___ EXCERPTED DATA
Lemma zdrop_0 {A} (l : list A) : zdrop 0 l = l.
Proof. done. Qed.

Lemma zdrop_zdrop {A} a b (l : list A) :
  0 <= a -> 0 <= b -> zdrop b (zdrop a l) = zdrop (a + b) l.
Proof. intros. unfold zdrop. rewrite drop_drop. f_equal. lia. Qed.

Lemma zdrop_1_cons {A} (x : A) l : zdrop 1 (x :: l) = l.
Proof. done. Qed.

Lemma all_bytes_ztake n l : all_bytes l -> all_bytes (ztake n l).
Proof. apply Forall_take. Qed.

Lemma all_bytes_zdrop n l : all_bytes l -> all_bytes (zdrop n l).
Proof. apply Forall_drop. Qed.

Lemma is_byte_u8 z : is_byte (u8 z).
Proof. unfold is_byte, wrap. apply Z.mod_pos_bound. lia. Qed.

#[export] Hint Resolve is_byte_u8 all_bytes_ztake all_bytes_zdrop size_nonneg : asn.
Create Rewrite HintDb size.
#[export] Hint Rewrite @size_app @size_cons @size_nil @size_replicate : size.

Lemma wrap_id w z : 0 <= w -> 0 <= z < 2 ^ w -> wrap w z = z.
Proof. intros. by apply Z.mod_small. Qed.

Lemma s64_id z : - 2 ^ 63 <= z < 2 ^ 63 -> s64 z = z.
Proof. intros. unfold s64. rewrite Z.mod_small; lia. Qed.

Lemma s64_range z : - 2 ^ 63 <= s64 z < 2 ^ 63.
Proof. unfold s64. pose proof (Z.mod_pos_bound (z + 2 ^ 63) (2 ^ 64)). lia. Qed.

Lemma lookup_map {A B} (f : A -> B) l i : map f l !! i = f <$> l !! i.
Proof. revert i. induction l as [|x l IH]; intros [|i]; simpl; auto. Qed.

Lemma lookup_map_Some {A B} (f : A -> B) l i y :
  map f l !! i = Some y <-> exists x, y = f x /\ l !! i = Some x.
Proof.
  rewrite lookup_map. destruct (l !! i) as [x|]; simpl; split.
  - intros [= <-]. eauto.
  - by intros (x' & -> & [= <-]).
  - done.
  - by intros (x & _ & ?).
Qed.

(** * Big-endian numbers *)

(** The accumulating loop [for(v = 0; b < bend; b++) v = (v << 8) + *b]. *)
Definition be_from (v : Z) (l : bytes) : Z :=
  fold_left (fun v b => Z.shiftl v 8 + b) l v.
Abbreviation be := (be_from 0).

(** The [n] low-order bytes of [z], most significant first. *)
Fixpoint be_bytes (n : nat) (z : Z) : bytes :=
  match n with
  | O => []
  | S n => u8 (Z.shiftr z (8 * Z.of_nat n)) :: be_bytes n z
  end.

Lemma be_from_app v l k : be_from v (l ++ k) = be_from (be_from v l) k.
Proof. apply fold_left_app. Qed.

Lemma be_from_cons v b l : be_from v (b :: l) = be_from (v * 256 + b) l.
Proof. unfold be_from; simpl. by rewrite Z.shiftl_mul_pow2 by lia. Qed.

Lemma be_from_shift v l : be_from v l = v * 256 ^ size l + be l.
Proof.
  revert v; induction l as [|b l IH]; intros v.
  { unfold be_from, size; simpl. lia. }
  rewrite !be_from_cons, IH, (IH (0 * 256 + b)), size_cons.
  rewrite Z.pow_add_r by (auto with asn; lia). ring.
Qed.

Lemma be_cons b l : be (b :: l) = b * 256 ^ size l + be l.
Proof. by rewrite be_from_cons, be_from_shift, Z.mul_0_l, Z.add_0_l. Qed.

Lemma be_app l k : be (l ++ k) = be l * 256 ^ size k + be k.
Proof. by rewrite be_from_app, be_from_shift. Qed.

Lemma be_bound l : all_bytes l -> 0 <= be l < 256 ^ size l.
Proof.
  induction 1 as [|b l Hb _ IH]; [done|].
  rewrite be_cons, size_cons, Z.pow_add_r by (auto with asn; lia).
  unfold is_byte in Hb. nia.
Qed.

Lemma length_be_bytes n z : length (be_bytes n z) = n.
Proof. induction n; simpl; auto. Qed.

Lemma size_be_bytes n z : size (be_bytes n z) = Z.of_nat n.
Proof. unfold size. by rewrite length_be_bytes. Qed.

Lemma all_bytes_be_bytes n z : all_bytes (be_bytes n z).
Proof. induction n; simpl; constructor; auto with asn. Qed.

Lemma be_be_bytes n z : be (be_bytes n z) = z mod 256 ^ Z.of_nat n.
Proof.
  induction n as [|n IH]; [by rewrite Z.mod_1_r|].
  simpl be_bytes. rewrite be_cons, IH, size_be_bytes.
  unfold wrap. rewrite Z.shiftr_div_pow2, Z.pow_mul_r by lia.
  replace (Z.of_nat (S n)) with (Z.of_nat n + 1) by lia.
  rewrite Z.pow_add_r by lia. change (2 ^ 8) with 256. change (256 ^ 1) with 256.
  rewrite (Z.rem_mul_r z (256 ^ Z.of_nat n) 256) by (try apply Z.pow_nonzero; lia). ring.
Qed.

Lemma be_bytes_be l : all_bytes l -> be_bytes (length l) (be l) = l.
Proof.
  induction 1 as [|b l Hb Hl IH]; [done|].
  pose proof (be_bound l Hl) as Hbd.
  assert (forall n z k, 0 <= k -> be_bytes n (k * 256 ^ Z.of_nat n + z) = be_bytes n z) as Hsh.
  { clear. induction n as [|n IH]; intros z k Hk; [done|]. simpl. f_equal.
    - unfold wrap. rewrite !Z.shiftr_div_pow2, !Z.pow_mul_r by lia.
      replace (Z.of_nat (S n)) with (1 + Z.of_nat n) by lia.
      rewrite Z.pow_add_r, Z.mul_assoc, Z.div_add_l by (try apply Z.pow_nonzero; lia).
      change (256 ^ 1) with 256. change (2 ^ 8) with 256.
      by rewrite Z.add_comm, Z.mod_add.
    - replace (Z.of_nat (S n)) with (1 + Z.of_nat n) by lia.
      rewrite Z.pow_add_r, Z.mul_assoc by lia. apply IH. nia. }
  unfold is_byte, size in *. rewrite be_cons. cbn [be_bytes length]. f_equal.
  - unfold wrap. rewrite Z.shiftr_div_pow2, Z.pow_mul_r by lia. change (2 ^ 8) with 256.
    fold (size l). rewrite Z.div_add_l, Z.div_small, Z.add_0_r, Z.mod_small; unfold size; lia.
  - unfold size. rewrite Hsh by lia. exact IH.
Qed.

Lemma be_inj l k :
  all_bytes l -> all_bytes k -> length l = length k -> be l = be k -> l = k.
Proof.
  intros Hl Hk Hlen Heq.
  rewrite <- (be_bytes_be l Hl), <- (be_bytes_be k Hk). congruence.
Qed.

(** * Bit strings *)

(** The [n] low-order bits of [z], most significant first. *)
Fixpoint Z_to_bits (n : nat) (z : Z) : list bool :=
  match n with
  | O => []
  | S n => Z.testbit z (Z.of_nat n) :: Z_to_bits n z
  end.

Definition bits_to_Z (l : list bool) : Z :=
  fold_left (fun v b => 2 * v + Z.b2z b) l 0.

(** The bits of a byte buffer in transmission order. *)
Definition bytes_bits (l : bytes) : list bool := concat (map (Z_to_bits 8) l).

Lemma length_Z_to_bits n z : length (Z_to_bits n z) = n.
Proof. induction n; simpl; auto. Qed.

Lemma Z_to_bits_ext n a b :
  (forall i, 0 <= i < Z.of_nat n -> Z.testbit a i = Z.testbit b i) ->
  Z_to_bits n a = Z_to_bits n b.
Proof.
  induction n as [|n IH]; intros H; [done|]. simpl. f_equal.
  - apply H. lia.
  - apply IH. intros. apply H. lia.
Qed.

Lemma Z_to_bits_app n m z :
  Z_to_bits (n + m) z = Z_to_bits n (Z.shiftr z (Z.of_nat m)) ++ Z_to_bits m z.
Proof.
  induction n as [|n IH]; [done|]. simpl. f_equal; [|done].
  rewrite Z.shiftr_spec by lia. f_equal. lia.
Qed.

Lemma take_Z_to_bits k n z :
  (k <= n)%nat -> take k (Z_to_bits n z) = Z_to_bits k (Z.shiftr z (Z.of_nat (n - k))).
Proof.
  intros. replace n with (k + (n - k))%nat at 1 by lia. rewrite Z_to_bits_app.
  rewrite take_app_le by (rewrite length_Z_to_bits; lia).
  apply take_ge. rewrite length_Z_to_bits. lia.
Qed.

Lemma drop_Z_to_bits k n z :
  (k <= n)%nat -> drop k (Z_to_bits n z) = Z_to_bits (n - k) z.
Proof.
  intros. replace n with (k + (n - k))%nat at 1 by lia. rewrite Z_to_bits_app.
  rewrite drop_app_ge by (rewrite length_Z_to_bits; lia).
  by rewrite length_Z_to_bits, Nat.sub_diag.
Qed.

Lemma bits_to_Z_snoc l b : bits_to_Z (l ++ [b]) = 2 * bits_to_Z l + Z.b2z b.
Proof. unfold bits_to_Z. by rewrite fold_left_app. Qed.

Lemma bits_to_Z_bits n z : bits_to_Z (Z_to_bits n z) = z mod 2 ^ Z.of_nat n.
Proof.
  revert z; induction n as [|n IH]; intros z; [by rewrite Z.mod_1_r|].
  replace (S n) with (n + 1)%nat by lia.
  rewrite Z_to_bits_app. simpl Z_to_bits. rewrite bits_to_Z_snoc, IH.
  replace (Z.of_nat (n + 1)) with (1 + Z.of_nat n) by lia.
  rewrite Z.pow_add_r by lia. change (2 ^ 1) with 2.
  rewrite (Z.rem_mul_r z 2) by lia. rewrite Z.shiftr_div_pow2 by lia.
  change (Z.of_nat 0) with 0. change (Z.of_nat 1) with 1.
  rewrite <- Z.bit0_odd, Z.bit0_mod. change (2 ^ 1) with 2. lia.
Qed.

Lemma bits_to_Z_bound l : 0 <= bits_to_Z l < 2 ^ Z.of_nat (length l).
Proof.
  induction l as [|b l IH] using rev_ind; [done|].
  rewrite bits_to_Z_snoc, length_app. simpl length.
  replace (Z.of_nat (length l + 1)) with (1 + Z.of_nat (length l)) by lia.
  rewrite Z.pow_add_r by lia. change (2 ^ 1) with 2. destruct b; simpl Z.b2z; lia.
Qed.

Lemma Z_to_bits_to_Z l : Z_to_bits (length l) (bits_to_Z l) = l.
Proof.
  induction l as [|b l IH] using rev_ind; [done|].
  rewrite length_app. simpl length. rewrite Z_to_bits_app, bits_to_Z_snoc.
  pose proof (bits_to_Z_bound l). f_equal.
  - rewrite Z.shiftr_div_pow2 by lia. change (2 ^ Z.of_nat 1) with 2.
    rewrite Z.mul_comm, Z.div_add_l by lia. rewrite (Z.div_small (Z.b2z b) 2) by (destruct b; simpl; lia).
    by rewrite Z.add_0_r.
  - cbn [Z_to_bits]. change (Z.of_nat 0) with 0. by rewrite Z.add_comm, Z.add_b2z_double_bit0.
Qed.

Lemma bytes_bits_cons b l : bytes_bits (b :: l) = Z_to_bits 8 b ++ bytes_bits l.
Proof. done. Qed.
______
*EXERCISE BRIEF:* "revert" is the word to look for; copy every line of the data that has it.

*RESPONSE:*
Proof. revert i. induction l as [|x l IH]; intros [|i]; simpl; auto. Qed.
  revert v; induction l as [|b l IH]; intros v.
  revert z; induction n as [|n IH]; intros z; [by rewrite Z.mod_1_r|].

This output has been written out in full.